D THARMARAJ1, C DENDLE2, K POLKINGHORNE1,3, M DAMASIEWICZ1,3
1Department of Nephrology, Monash Health, Clayton, Australia, 2Centre for Inflammatory Diseases, School of Clinical Sciences, Monash University and Monash Infectious Disease, Monash Health, Clayton, Australia, 3Department of Medicine, Monash University, Clayton, Australia
Background: Fungal peritonitis is associated with significant morbidity and mortality and commonly leads to peritoneal dialysis (PD) technique failure. Candida albicans and Candida parapsilosis are the most common fungal organisms causing PD peritonitis. Clinical experience with rare candida species is important to inform practice because with clinical data lacking, recommendations are largely based on laboratory data. We present a case of Candida guilliermondii PD peritonitis.
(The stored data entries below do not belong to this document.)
Lemma leave_spec rfl :
  lock_ok fl (Z.lor fl RGN_NOLOCK) rfl → may q0 rfl →
  ∃ st q', ctl_rel q rfl = Ok (st, q') ∧ pq_out q' (with_rs G rs) ∧ pq_cfg q' = pq_cfg q0 ∧
    pq_sh q' = pq_sh q ∧ same_mem (pq_sys q) (pq_sys q') ∧ (st ≠ 0 → refused W) ∧
    (∃ w rl, q' = env q (pq_pflags q0) w rl false false).
Proof.
  intros Hok Hmay. rewrite <- leave_session in Hrs.
  assert (pq_ctlp q = true ∧ pq_ixp q = true ∧ pq_pflags q = pf_in (pq_pflags q0) fl ∧ pq_ixo q = pq_ixo q0)
    as (Hcp & Hip & Hpf & Hixo) by (unfold pq_cfg in Hcfg; simpl in Hcfg; split_and!; congruence).
  assert (may q rfl) as Hmay'.
  { unfold may, pq_writable in *. by rewrite Hpf, pf_in_readonly. }
  destruct (ctl_rel_spec q G _ _ rs rfl Hinv Hrs Hcp Hip Hok Hmay') as (st & w & rl & Hrun & Hm & Hrl & Hrf).
  rewrite Hpf, (pf_in_out _ _ Hsigs) in Hrun.
  eexists st, _. split; [exact Hrun|]. split; [|split; [|split; [done|split; [done|split; [exact Hrf|eauto]]]]].
  - split; [|by intros r Hr; simpl; rewrite Hixo; apply Hbt|exact Hlb|done|exact Hsigs].
    apply env_inv; [done..|]. intros r Hr. apply (pv_mine _ _ Hinv). rewrite Hrs. unfold session. set_solver.
  - destruct Hp as [Hp1 Hp2]. unfold pq_cfg in *. simpl in *. congruence.
Qed.
End leave.
End session.

(** A session that writes, of a process without other regions. *)
Abbreviation wsession q := (session q RGN_WRITE (Z.lor RGN_WRITE RGN_NOLOCK) []).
Case Report: A 70-year old male was admitted for an elective arteriovenous fistula ligation. During his admission he developed a cloudy dialysate but remained clinically well with no fevers, abdominal pain or systemic symptoms. His peritoneal fluid microscopy revealed a white cell count of 1410 x 106/L, the gram stain showed no growth, and his culture isolated Candida guilliermondii. The fluconazole, voriconazole, amphotericin B and caspofungin minimum inhibitory concentrations (MIC) were 4mg/L, 0.06mg/L, 0.25mg/L, and 0.5mg/L respectively. The European Committee on Antimicrobial Susceptibility Testing (EUCAST) breakpoints data suggests fluconazole resistance with MIC>4 mg/L for C.albicans and C.parapsilosis. The susceptibility data for C. guilliermondii is not yet clearly established. The patient underwent a removal of his Tenkhoff catheter and was successfully treated with a two-week course of oral fluconazole 200mg daily despite the potentially reduced invitro susceptibility, as inferred from other common candida species’ resistance patterns.
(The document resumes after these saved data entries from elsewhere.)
Lemma pq_sequenceHelper_spec {Re : Regex} {A} q G mt clss (f : pq_seqfunc (W:=W) (A:=A)) (a : A) keep :
  pq_out q G → cursor_ok q mt → class_ok clss → (∀ info d p n a w, same_mem w (f info d p n a w).2) →
  seq_result q G (seq_cursor q mt) mt clss f a keep (pq_sequenceHelper q mt clss (Some f) a keep).
Proof.
  intros Hout (Hini & Hle & Heq)%seq_cursor_ok Hclss Hcalm. set (c := seq_cursor q mt) in *.
  unfold pq_sequenceHelper. rewrite Hini, bind_Ok.
  change (set_cursor q c) with (reads q c (pq_cursor_offset q) (pq_locked_count q)).
  destruct (reading_start q G c (pq_cursor_offset q) (pq_locked_count q) Hout)
    as (st & q' & -> & [(-> & w & rl & -> & Hm & Hrl)|(Hst & Hrf & Hmv & Hout')]); rewrite bind_Ok; cycle 1.
  { rewrite (proj2 (Z.eqb_neq _ _) Hst). simpl negb. cbv iota. by eapply seq_refused; eauto. }
  simpl negb. cbv iota. pose proof (po_inv _ _ Hout) as Hinv.
  change (tqe_find _ _ _ mt) with (tqe_find (pq_tq q) (pq_fb q) c mt).
  rewrite (both_tqe_find _ _ _ _ _ _ _ _ _ _ _ _ _ (pv_both _ _ Hinv) c mt Hle Heq), bind_Ok.
  pose proof (both_found _ _ _ _ _ _ _ _ _ _ _ _ _ (pv_both _ _ Hinv) c mt) as Hfound.
  destruct (tq_found _ _ _ _) as [t|] eqn:Ht; simpl in Hfound; cycle 1.
  { rewrite bind_Ok. destruct (reading_leave q G Hout c (pq_cursor_offset q) (pq_locked_count q) w rl Hm _ Hrl
      (out_mine q G Hout) (po_rs _ _ Hout)) as (st & q' & -> & Hmv & Hout' & _).
    rewrite (with_rs_id G _ eq_refl) in Hout'. rewrite bind_Ok. by apply seq_end. }
  pose proof (both_found_in _ _ _ _ _ _ _ _ _ _ _ _ _ (pv_both _ _ Hinv) c mt t Ht) as Hin.
  destruct (find_region_queue q G t Hinv Hin) as (te & n & Hrd & Hte & Hfr & Hn & Ho).
  change (rd _ t) with (rd (tq_tqep (pq_tq q)) t). rewrite Hrd, bind_Ok.
  destruct (queue_time q G _ Hinv (queue_entry q G t Hin)) as (Hv & Hpos & Hlt). rewrite <- Hte in Hv, Hpos, Hlt.
  simpl in Hv, Hpos, Hlt.
  rewrite (cset_time _ _ Hv Hpos Hlt), bind_Ok.
  destruct (queue_product q G t n (pq_sys q) Hinv Hin Hn) as (info & Hreg & Hinfo & Hfits);
    [by rewrite <- Hte|done|]. rewrite <- Hte in *. simpl in Hreg, Hinfo, Hfound.
  destruct clss as [| |cl]; [done|..];
  apply (seq_product_spec q G Hout c mt _ f a keep Hclss Hcalm (te_tv te) (te_offset te) _ info (eq_sym Hfound)
    Hreg Hinfo Hfits w rl n Hm Hrl Hn Ho eq_refl Hfr).
Qed.

(** The outcomes for a product that the process has, when the system refuses nothing. *)
Lemma seq_held_result {Re : Regex} {A} q G mt clss (f : pq_seqfunc (W:=W) (A:=A)) (a : A) keep tv o r :
  seq_result q G (seq_cursor q mt) mt clss f a keep r → ¬ refused W →
  abs_find (seq_cursor q mt) mt (pq_queue q G) = Some (tv, o) → o ∈ held (g_rs G) →
  r = Err AssertFail ∨
  ∃ q', r = Ok (PQ_SYSTEM, None, a, q') ∧ Z.of_nat (length (g_rs G)) < rl_nelems (pq_rl q).
Proof.
  intros Hres Hrf Hf Hh. destruct Hres as [| | | | |tv1 o1 ? ? ? Hf1 Hh1|tv1 o1 ? ? ? ? ? ? ? Hf1 Hh1
    |tv1 o1 ? ? ? ? ? ? ? ? Hf1 Hh1]; try done; try (by eauto 10); try congruence.
  all: exfalso; apply Hh1; congruence.
Qed.
End seq.
(** Wherever it begins, there is an element unless the queue is empty. *)
Lemma search_start_spec c :
  TV_CMP_LT TS_ENDT c = false → c ≠ TS_ENDT →
  ∃ r, search_start q c = Ok r ∧ match r with Some i => i ∈ g_ns G | None => g_ns G = [] end.
Proof.
  intros Hle Hne. unfold search_start.
  pose proof (both_tqe_find _ _ _ _ _ _ _ _ _ _ _ _ _ (pv_both _ _ Hinv) c) as Hrun.
  pose proof (both_found_in _ _ _ _ _ _ _ _ _ _ _ _ _ (pv_both _ _ Hinv) c) as Hin.
  pose proof (both_found _ _ _ _ _ _ _ _ _ _ _ _ _ (pv_both _ _ Hinv) c) as Hv.
  pose proof (Hv TV_LT) as H1. pose proof (Hv TV_EQ) as H2. pose proof (Hv TV_GT) as H3. clear Hv.
  rewrite !Hrun, !bind_Ok by done.
  destruct (tq_found _ _ c TV_LT) as [m|] eqn:Hf1; [exists (Some m); split; [done|by eapply Hin]|].
  destruct (tq_found _ _ c TV_EQ) as [m|] eqn:Hf2; [exists (Some m); split; [done|by eapply Hin]|].
  destruct (tq_found _ _ c TV_GT) as [m|] eqn:Hf3; [exists (Some m); split; [done|by eapply Hin]|]. exists None. split; [done|].
  destruct (g_ns G) as [|x l]; [done|]. simpl in H1, H2, H3.
  symmetry in H1, H2, H3. apply last_None in H1. apply head_None in H2, H3.
  set (p := tq_entry (pq_tq q) x). assert (p ∈ tq_view (pq_tq q) (x :: l)) as Hp by constructor.
  assert (∀ (P : timestampt * Z → Prop) (Pd : ∀ p, Decision (P p)), filter P (tq_view (pq_tq q) (x :: l)) = [] → ¬ P p) as Hno.
  { intros P Pd He HP. assert (p ∈ filter P (tq_view (pq_tq q) (x :: l))) as Hf by by apply list_elem_of_filter.
    rewrite He in Hf. by apply elem_of_nil in Hf. }
  apply Hno in H1, H2, H3. destruct H2. apply (ltb_total (ltb := TV_CMP_LT)); by apply not_true_iff_false.
Qed.

(** What the search promises. *)
Definition time_entry (o : Z) (r : Z * option Z) : Prop :=
  (∃ t, t ∈ g_ns G ∧ off t = o ∧ r = (0, Some t)) ∨
  ((∀ t, t ∈ g_ns G → off t ≠ o) ∧ r = (if decide (g_ns G = []) then PQ_CORRUPT else PQ_NOTFOUND, None)).

Lemma search_first : tqe_find (pq_tq q) (pq_fb q) TS_ZERO TV_GT = Ok (head (g_ns G)).
Proof.
  rewrite (both_tqe_find _ _ _ _ _ _ _ _ _ _ _ _ _ (pv_both _ _ Hinv)) by done. f_equal.
  pose proof (both_found_in _ _ _ _ _ _ _ _ _ _ _ _ _ (pv_both _ _ Hinv) TS_ZERO TV_GT) as Hin.
  pose proof (both_found _ _ _ _ _ _ _ _ _ _ _ _ _ (pv_both _ _ Hinv) TS_ZERO TV_GT) as Hv.
  destruct (queue_ends q G Hinv) as [He _]. unfold pq_queue in He. unfold abs_find in Hv. rewrite He in Hv.
  rewrite (tq_view_head (pq_tq q) (g_ns G)) in Hv.
  revert Hin Hv. destruct (tq_found _ _ _ _) as [n|], (g_ns G) as [|x l] eqn:Hns; simpl; intros Hin Hv; try done.
  f_equal. injection Hv as _ Ho. apply ns_inj; [|rewrite Hns; constructor|done]. rewrite Hns. by apply Hin.
Qed.

Lemma search_time_spec c o :
  TV_CMP_LT TS_ENDT c = false → c ≠ TS_ENDT → ∃ r, search_time q c o = Ok r ∧ time_entry o r.
Proof.
  intros Hle Hne. unfold search_time, time_entry. destruct (search_start_spec c Hle Hne) as (r & -> & Hr). rewrite bind_Ok.
  destruct (pv_both _ _ Hinv) as (U & Htq & _). pose proof (tq_length_fuel _ _ _ _ _ _ Htq) as Hfuel.
  destruct r as [i|]; cycle 1.
  { eexists. split; [done|]. right. rewrite Hr. split; [by intros t []%elem_of_nil|done]. }
  apply list_elem_of_split in Hr as (l1 & l3 & Hns).
  assert (length l1 + S (length l3) < tq_fuel (pq_tq q))%nat as Hf by (by rewrite Hns, length_app in Hfuel).
  destruct (search_forward_spec o (tq_fuel (pq_tq q)) l1 (i :: l3) Hns ltac:(simpl; lia))
    as [(t & Ht & Ho & Hrun)|[Hno Hrun]]; change (head_or TQ_NIL (i :: l3)) with i in Hrun; rewrite Hrun, bind_Ok.
  { eexists. split; [done|]. left. exists t. split; [rewrite Hns; set_solver|done]. }
  rewrite search_first, bind_Ok. rewrite Hns. replace (head (l1 ++ i :: l3)) with (Some (head_or i l1)) by by destruct l1.
  destruct (search_until_spec o i l3 (tq_fuel (pq_tq q)) [] l1 Hns ltac:(lia))
    as [(t & Ht & Ho & Hrun2)|[Hno2 Hrun2]]; rewrite Hrun2, bind_Ok; eexists; (split; [done|]).
  - left. exists t. split; [set_solver|done].
  - right. split; [|by rewrite decide_False by by destruct l1].
    intros t [Ht|Ht]%elem_of_app; [by apply Hno2|by apply Hno].
Qed.
End time.

(** ** The metadata *)

Lemma rl_find_us q G n :
  pq_inv q G → n ∈ g_us G → rl_find (pq_rl q) (rg_off (rl_rp (pq_rl q)) n) = Ok n ∧ n ≠ RL_NONE.
Proof.
  intros Hinv Hn. destruct (pv_both _ _ Hinv) as (U & _ & Hrl). destruct (pv_us _ _ Hinv) as [_ Hinj].
  pose proof (rc_tab _ _ _ _ _ _ _ _ _ _ (ri_core _ _ _ _ _ _ _ _ _ _ Hrl)) as Htab.
  destruct (rl_find_spec _ _ (rg_off (rl_rp (pq_rl q)) n) (rt_hash _ _ _ _ _ Htab) (rt_used _ _ _ _ _ Htab))
    as (ix & Hrun & [[Hix Hox]|[-> Hno]]); [|by destruct (Hno n Hn)].
  rewrite (Hinj ix n Hix Hn Hox) in Hrun. split; [done|].
  pose proof (rt_slot _ _ _ _ _ Htab n ltac:(set_solver)). destruct (rt_counts _ _ _ _ _ Htab) as [_ ?].
  change RL_NONE with (2 ^ 64 - 1). lia.
Qed.

(** Only locks have changed. *)
Definition relocked q G q' : Prop :=
  ∃ w rl, q' = set_riul (set_sys q w) rl ∧ same_mem (pq_sys q) w ∧ riul_inv rl (g_rs G).

Lemma relocked_refl q G : pq_inv q G → relocked q G q.
Proof. intros Hinv. exists (pq_sys q), (pq_riul q). split; [by destruct q|]. split; [done|]. apply (pv_riul _ _ Hinv). Qed.

Lemma relock_inv q G w rl rs :
  pq_inv q G → same_mem (pq_sys q) w → riul_inv rl rs → (∀ r, r ∈ rs → mine_ok q G r) →
  pq_inv (set_riul (set_sys q w) rl) (with_rs G rs).
Proof. exact (env_inv q G (pq_pflags q) w rl rs (pq_ctlp q) (pq_ixp q)). Qed.

Lemma relocked_inv q G q' : pq_inv q G → relocked q G q' → pq_inv q' G.
Proof.
  intros Hinv (w & rl & -> & Hm & Hrl). rewrite <- (with_rs_id G _ eq_refl).
  apply relock_inv; [done..|]. apply (pv_mine _ _ Hinv).
Qed.

Section metadata.
Context (q : pqueue W) (G : ghost) (cf xf : Z) (rs : list riu) (n : Z) (info : prod_info).
Context (Hinv : pq_inv q G) (Hrs : g_rs G = session q cf xf rs) (Hbt : between q rs) (Hn : n ∈ g_us G).
Abbreviation o := (rg_off (rl_rp (pq_rl q)) n).
Abbreviation e := (rext (rl_rp (pq_rl q)) n).
Context (Hinfo : xdr_prod_info (pq_base q + o) e (pq_sys q) = Some (info, xlen_prod_info info)).

(** The process has the product, the system refuses, or the metadata is read. *)
Definition meta_post (r : res (Z * option prod_info * pqueue W)) : Prop :=
  ((o ∈ held rs) ∧
    ((r = Err AssertFail ∧ rl_nelems (pq_rl q) ≤ Z.of_nat (length rs)) ∨ r = Ok (EACCES, None, q))) ∨
  (refused W ∧ ∃ st q', st ≠ 0 ∧ r = Ok (st, None, q') ∧ relocked q G q') ∨
  ((o ∉ held rs) ∧ ∃ q', r = Ok (0, Some info, q') ∧ relocked q G q').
Conclusions: guilliermondii PD peritonitis is rare. It is reportedly a more resistant candida species with a diminished susceptibility to fluconazole and echinocandins. Lack of clinical experience may make interpreting susceptibility data of rare fungal pathogens unreliable. Although invitro results suggested potentially reduced fungal susceptibility, our case demonstrates that clinical cure is achievable with short course fluconazole therapy and Tenkhoff removal.
I’m currently a 3rd year Nephrology Advanced trainee at Monash Health and had completed my second year of training at Eastern Health. I have an interest in renal immunobiology and transplant medicine. Prior to MBBS I had completed a Bachelor of Radiography and Medical Imaging degree through Monash University.